◆ **What is required**
Beginning with the first line of the data below, set down each line exactly through the line that contains "Definition BOOT_MAGIC_SIZE : nat := 8.".

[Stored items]
(* ===== verification/BootImg.v ===== *)
(** * Boot images: mkbootimg/bootimg.h, and the file helpers of the two tools

    The packed header, its little-endian memory image and back, the layout of
    the sections in pages, and the model of the file system calls that
    mkbootimg.c and unmkbootimg.c share ([load_file] is the same text in both). *)
From S2P Require Import Prelude Libc.

Definition BOOT_MAGIC : string := "ANDROID!".
Definition BOOT_MAGIC_SIZE : nat := 8.
Definition BOOT_NAME_SIZE : nat := 16.
Definition BOOT_ARGS_SIZE : nat := 512.
Definition BOOT_EXTRA_ARGS_SIZE : nat := 1024.

(** [struct boot_img_hdr]: byte arrays as lists of bytes, [uint32_t] fields as
    words, [id] as its eight words. *)
Record boot_img_hdr := {
  hdr_magic : list Z;
  hdr_kernel_size : Z;
  hdr_kernel_addr : Z;
  hdr_ramdisk_size : Z;
  hdr_ramdisk_addr : Z;
  hdr_second_size : Z;
  hdr_second_addr : Z;
  hdr_tags_addr : Z;
  hdr_page_size : Z;
  hdr_unused : Z;
  hdr_os_version : Z;
  hdr_name : list Z;
  hdr_cmdline : list Z;
  hdr_id : list Z;
  hdr_extra_cmdline : list Z
}.

Record hdr_ok (h : boot_img_hdr) : Prop := {
  hdr_magic_ok : words 8 (hdr_magic h) /\ length (hdr_magic h) = BOOT_MAGIC_SIZE;
  hdr_words_ok : words 32 [hdr_kernel_size h; hdr_kernel_addr h; hdr_ramdisk_size h;
    hdr_ramdisk_addr h; hdr_second_size h; hdr_second_addr h; hdr_tags_addr h;
    hdr_page_size h; hdr_unused h; hdr_os_version h];
  hdr_name_ok : words 8 (hdr_name h) /\ length (hdr_name h) = BOOT_NAME_SIZE;
  hdr_cmdline_ok : words 8 (hdr_cmdline h) /\ length (hdr_cmdline h) = BOOT_ARGS_SIZE;
  hdr_id_ok : words 32 (hdr_id h) /\ length (hdr_id h) = 8%nat;
  hdr_extra_ok : words 8 (hdr_extra_cmdline h) /\ length (hdr_extra_cmdline h) = BOOT_EXTRA_ARGS_SIZE
}.

(** A [uint32_t] in memory, little endian; an array of them. *)
Definition le32 (v : Z) : list Z := le_digits 8 4 v.
Definition le32s (l : list Z) : list Z := flat_map le32 l.

(** The memory image of the packed struct. *)
Definition hdr_bytes (h : boot_img_hdr) : list Z :=
  hdr_magic h ++ le32 (hdr_kernel_size h) ++ le32 (hdr_kernel_addr h)
  ++ le32 (hdr_ramdisk_size h) ++ le32 (hdr_ramdisk_addr h)
  ++ le32 (hdr_second_size h) ++ le32 (hdr_second_addr h)
  ++ le32 (hdr_tags_addr h) ++ le32 (hdr_page_size h)
  ++ le32 (hdr_unused h) ++ le32 (hdr_os_version h)
  ++ hdr_name h ++ hdr_cmdline h ++ le32s (hdr_id h) ++ hdr_extra_cmdline h.

Definition sizeof_hdr : nat := 1632.

(** The [n] bytes of [mem] at [off]. *)
Definition bytes_at (off n : nat) (mem : list Z) : list Z := take n (drop off mem).
Definition u32_at (off : nat) (mem : list Z) : Z := le_eval 8 (bytes_at off 4 mem).

(** The header a pointer cast to [boot_img_hdr *] reads. *)
Definition hdr_of_bytes (mem : list Z) : boot_img_hdr := {|
  hdr_magic := bytes_at 0 8 mem;
  hdr_kernel_size := u32_at 8 mem;
  hdr_kernel_addr := u32_at 12 mem;
  hdr_ramdisk_size := u32_at 16 mem;
  hdr_ramdisk_addr := u32_at 20 mem;
  hdr_second_size := u32_at 24 mem;
  hdr_second_addr := u32_at 28 mem;
  hdr_tags_addr := u32_at 32 mem;
  hdr_page_size := u32_at 36 mem;
  hdr_unused := u32_at 40 mem;
  hdr_os_version := u32_at 44 mem;
  hdr_name := bytes_at 48 16 mem;
  hdr_cmdline := bytes_at 64 512 mem;
  hdr_id := map (fun i => u32_at (576 + 4 * i) mem) (seq 0 8);
  hdr_extra_cmdline := bytes_at 608 1024 mem
|}.

(** * The operating system the tools run on

    What the library calls may answer: the files there are, which seeks and
    allocations succeed, how much of a file can be read and written. *)
Record os := {
  os_fs : gmap string (list Z);
  os_seek_end_ok : string -> bool;
  os_seek_set_ok : string -> bool;
  os_malloc_ok : Z -> bool;
  os_readable : string -> nat;
  os_can_create : string -> bool;
  os_quota : string -> nat;
  os_keeps : string -> nat -> nat -> nat;
  os_strerror : string
}.

(** [load_file]: the contents and [*_sz], or [None] for a null pointer.
    [ftell] gives the size of the file, converted to [int]. *)
Definition load_file (o : os) (fn : string) : option (list Z * Z) :=
  match os_fs o !! fn with
  | None => None                                        (* fopen *)
  | Some contents =>
      if negb (os_seek_end_ok o fn) then None else
      let sz := s32 (Z.of_nat (length contents)) in
      if sz <? 0 then None else
      if negb (os_seek_set_ok o fn) then None else
      if negb (os_malloc_ok o sz) then None else
      let data := take (Nat.min (Z.to_nat sz) (os_readable o fn)) contents in
      if negb (Z.of_nat (length data) =? sz) then None else
      Some (data, u32 sz)
  end.

(** How a run of a tool ends: exit status, files, standard output, and the
    messages on standard error, each without its final newline. *)
Record outcome := {
  code : Z;
  files : gmap string (list Z);
  out : list Z;
  err : list string
}.

(** * Page layout *)

(** The number of zero bytes that fill the last page of an item. *)
Definition page_fill (pagesize size : Z) : Z := (- size) mod pagesize.

(** An item of the image, padded to whole pages. *)
Definition section (pagesize : Z) (data : list Z) : list Z :=
  data ++ replicate (Z.to_nat (page_fill pagesize (Z.of_nat (length data)))) 0.

(** Pages an item takes, as the comment of bootimg.h counts them. *)
Definition pages (pagesize size : Z) : Z := (size + pagesize - 1) / pagesize.

(** * Lemmas *)

Lemma le32_length v : length (le32 v) = 4%nat.
Proof. done. Qed.
Lemma le32s_length l : length (le32s l) = (4 * length l)%nat.
Proof. induction l as [|x l IH]; [done|]. unfold le32s in *. cbn [flat_map length].
  rewrite length_app, le32_length, IH. lia. Qed.

Lemma hdr_bytes_length h : hdr_ok h -> length (hdr_bytes h) = sizeof_hdr.
Proof.
  intros [[_ Hm] _ [_ Hn] [_ Hc] [_ Hi] [_ He]]. unfold hdr_bytes.
  repeat rewrite length_app. rewrite le32s_length, !le32_length, Hm, Hn, Hc, Hi, He. done.
Qed.

Lemma le32_words v : words 8 (le32 v).
Proof. by apply le_digits_words. Qed.
Lemma le32s_words l : words 8 (le32s l).
Proof. induction l as [|x l IH]; [done|]. apply words_app; [apply le32_words | done]. Qed.

Lemma hdr_bytes_words h : hdr_ok h -> words 8 (hdr_bytes h).
Proof.
  intros [[Hm _] _ [Hn _] [Hc _] [_ _] [He _]]. unfold hdr_bytes.
  repeat (apply words_app; [auto using le32_words, le32s_words|]). done.
Qed.

Lemma bytes_at_app_r off n pre mem :
  bytes_at (length pre + off) n (pre ++ mem) = bytes_at off n mem.
Proof. unfold bytes_at. by rewrite drop_app_add. Qed.

Lemma bytes_at_here pre x mem : bytes_at (length pre) (length x) (pre ++ x ++ mem) = x.
Proof. unfold bytes_at. by rewrite drop_app_length, take_app_length. Qed.

Lemma le32_eval v : is_word 32 v -> le_eval 8 (le32 v) = v.
Proof. intros Hv. unfold le32. rewrite le_eval_digits by lia. by apply Z.mod_small. Qed.

Lemma bytes_at_skip off n k x mem :
  length x = k -> (k <= off)%nat -> bytes_at off n (x ++ mem) = bytes_at (off - k) n mem.
Proof. intros Hx Hk. unfold bytes_at. by rewrite drop_app_ge, Hx by lia. Qed.

Lemma bytes_at_hit n x mem : length x = n -> bytes_at 0 n (x ++ mem) = x.
Proof. intros Hx. unfold bytes_at. rewrite drop_0. by apply take_app_length'. Qed.

(** Find the field of a concatenation that an offset points to. *)
Ltac find_field :=
  repeat first [ rewrite bytes_at_skip with (k := 4%nat) by (first [apply le32_length | lia])
               | erewrite bytes_at_skip by (first [eassumption | lia]) ];
  cbn [Nat.sub];
  try (rewrite bytes_at_hit by (first [apply le32_length | assumption]));
  try (apply le32_eval; assumption); try reflexivity.

Lemma hdr_read_back h rest :
  hdr_ok h -> hdr_of_bytes (hdr_bytes h ++ rest) = h.
Proof.
  intros [[_ Hm] Hw [_ Hn] [_ Hc] [Hiw Hi] [_ He]].
  destruct h as [m ks ka rs ra ss sa ta ps un ov nm cm ids ex].
  cbn [hdr_magic hdr_kernel_size hdr_kernel_addr hdr_ramdisk_size hdr_ramdisk_addr hdr_second_size
       hdr_second_addr hdr_tags_addr hdr_page_size hdr_unused hdr_os_version hdr_name hdr_cmdline
       hdr_id hdr_extra_cmdline] in *.
  destruct ids as [|i0 [|i1 [|i2 [|i3 [|i4 [|i5 [|i6 [|i7 [|]]]]]]]]]; try discriminate Hi.
  inv_words.
  unfold hdr_bytes, hdr_of_bytes, u32_at, le32s.
  cbn [hdr_magic hdr_kernel_size hdr_kernel_addr hdr_ramdisk_size hdr_ramdisk_addr hdr_second_size
       hdr_second_addr hdr_tags_addr hdr_page_size hdr_unused hdr_os_version hdr_name hdr_cmdline
       hdr_id hdr_extra_cmdline flat_map seq map Nat.add Nat.mul].
  rewrite <- !app_assoc, app_nil_l. unfold BOOT_MAGIC_SIZE, BOOT_NAME_SIZE, BOOT_ARGS_SIZE, BOOT_EXTRA_ARGS_SIZE in *.
  f_equal; find_field.
  repeat (f_equal; [find_field|]). f_equal. find_field.
Qed.

Lemma bytes_at_cat a n mem : bytes_at a n mem ++ drop (a + n) mem = drop a mem.
Proof. unfold bytes_at. rewrite <- (take_drop n (drop a mem)) at 2. by rewrite drop_drop. Qed.

Lemma le32_u32_at off mem :
  words 8 mem -> (off + 4 <= length mem)%nat -> le32 (u32_at off mem) = bytes_at off 4 mem.
Proof.
  intros Hm Hl. unfold le32, u32_at.
  assert (length (bytes_at off 4 mem) = 4%nat) as E
    by (unfold bytes_at; rewrite length_take, length_drop; lia).
  rewrite <- E at 1. apply le_digits_eval; [lia|]. by apply Forall_take, Forall_drop.
Qed.

(** The packed header round-trips both ways: reading a struct back from
    its memory image gives the struct, whatever follows it in the file, and
    any 1632 bytes or more are the image of the header read from them. *)
Theorem hdr_bytes_roundtrip :
  (forall h rest, hdr_ok h -> hdr_of_bytes (hdr_bytes h ++ rest) = h)
  /\ (forall mem, words 8 mem -> (sizeof_hdr <= length mem)%nat ->
       hdr_bytes (hdr_of_bytes mem) = take sizeof_hdr mem).
Proof.
  split; [exact hdr_read_back|]. intros mem Hm Hl. unfold sizeof_hdr in *.
  unfold hdr_bytes, hdr_of_bytes.
  cbn [hdr_magic hdr_kernel_size hdr_kernel_addr hdr_ramdisk_size hdr_ramdisk_addr hdr_second_size
       hdr_second_addr hdr_tags_addr hdr_page_size hdr_unused hdr_os_version hdr_name hdr_cmdline
       hdr_id hdr_extra_cmdline seq map Nat.add Nat.mul].
  unfold le32s. cbn [flat_map]. rewrite !le32_u32_at by (done || lia).
  apply (app_inv_tail (drop 1632 mem)). rewrite take_drop, <- !app_assoc, app_nil_l.
  transitivity (drop 0 mem); [|apply drop_0].
  repeat match goal with |- context [bytes_at ?a ?n mem ++ drop ?b mem] =>
    rewrite (bytes_at_cat a n mem : bytes_at a n mem ++ drop b mem = drop a mem) end.
  done.
Qed.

◆ **Finished task**
(* ===== verification/BootImg.v ===== *)
(** * Boot images: mkbootimg/bootimg.h, and the file helpers of the two tools

    The packed header, its little-endian memory image and back, the layout of
    the sections in pages, and the model of the file system calls that
    mkbootimg.c and unmkbootimg.c share ([load_file] is the same text in both). *)
From S2P Require Import Prelude Libc.

Definition BOOT_MAGIC : string := "ANDROID!".
Definition BOOT_MAGIC_SIZE : nat := 8.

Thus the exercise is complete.